Dataset entries:
----
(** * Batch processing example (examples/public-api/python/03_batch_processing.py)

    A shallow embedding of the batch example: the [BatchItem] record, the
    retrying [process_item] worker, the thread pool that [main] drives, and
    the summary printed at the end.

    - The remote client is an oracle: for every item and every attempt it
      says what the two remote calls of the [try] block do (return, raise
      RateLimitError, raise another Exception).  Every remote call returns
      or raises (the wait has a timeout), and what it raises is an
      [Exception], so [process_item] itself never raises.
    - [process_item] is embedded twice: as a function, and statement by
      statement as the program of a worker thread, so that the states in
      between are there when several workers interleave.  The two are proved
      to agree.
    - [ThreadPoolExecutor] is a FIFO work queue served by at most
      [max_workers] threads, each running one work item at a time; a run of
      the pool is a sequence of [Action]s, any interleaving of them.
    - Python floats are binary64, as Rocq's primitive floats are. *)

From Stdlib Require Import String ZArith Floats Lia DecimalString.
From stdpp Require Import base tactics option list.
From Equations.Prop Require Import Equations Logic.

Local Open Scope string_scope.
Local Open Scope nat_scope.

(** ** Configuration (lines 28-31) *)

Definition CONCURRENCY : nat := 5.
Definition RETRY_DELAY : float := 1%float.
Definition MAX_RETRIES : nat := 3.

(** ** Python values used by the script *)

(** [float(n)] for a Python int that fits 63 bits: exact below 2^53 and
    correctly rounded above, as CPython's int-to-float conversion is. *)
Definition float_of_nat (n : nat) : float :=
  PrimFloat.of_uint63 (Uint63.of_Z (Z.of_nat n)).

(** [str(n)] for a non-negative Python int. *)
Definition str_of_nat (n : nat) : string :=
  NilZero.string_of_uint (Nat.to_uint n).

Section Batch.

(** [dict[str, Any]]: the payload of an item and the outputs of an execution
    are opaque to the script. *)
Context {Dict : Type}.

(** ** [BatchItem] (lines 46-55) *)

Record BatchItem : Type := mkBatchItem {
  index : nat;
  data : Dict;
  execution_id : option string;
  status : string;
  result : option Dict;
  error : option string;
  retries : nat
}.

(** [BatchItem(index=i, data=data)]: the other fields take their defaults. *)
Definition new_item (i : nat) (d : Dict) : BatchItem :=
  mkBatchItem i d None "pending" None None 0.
----
**Task instructions:** Where a line in the records above includes the string "that", show it.

**Task response:**
    retrying [process_item] worker, the thread pool that [main] drives, and
      statement as the program of a worker thread, so that the states in
(** [float(n)] for a Python int that fits 63 bits: exact below 2^53 and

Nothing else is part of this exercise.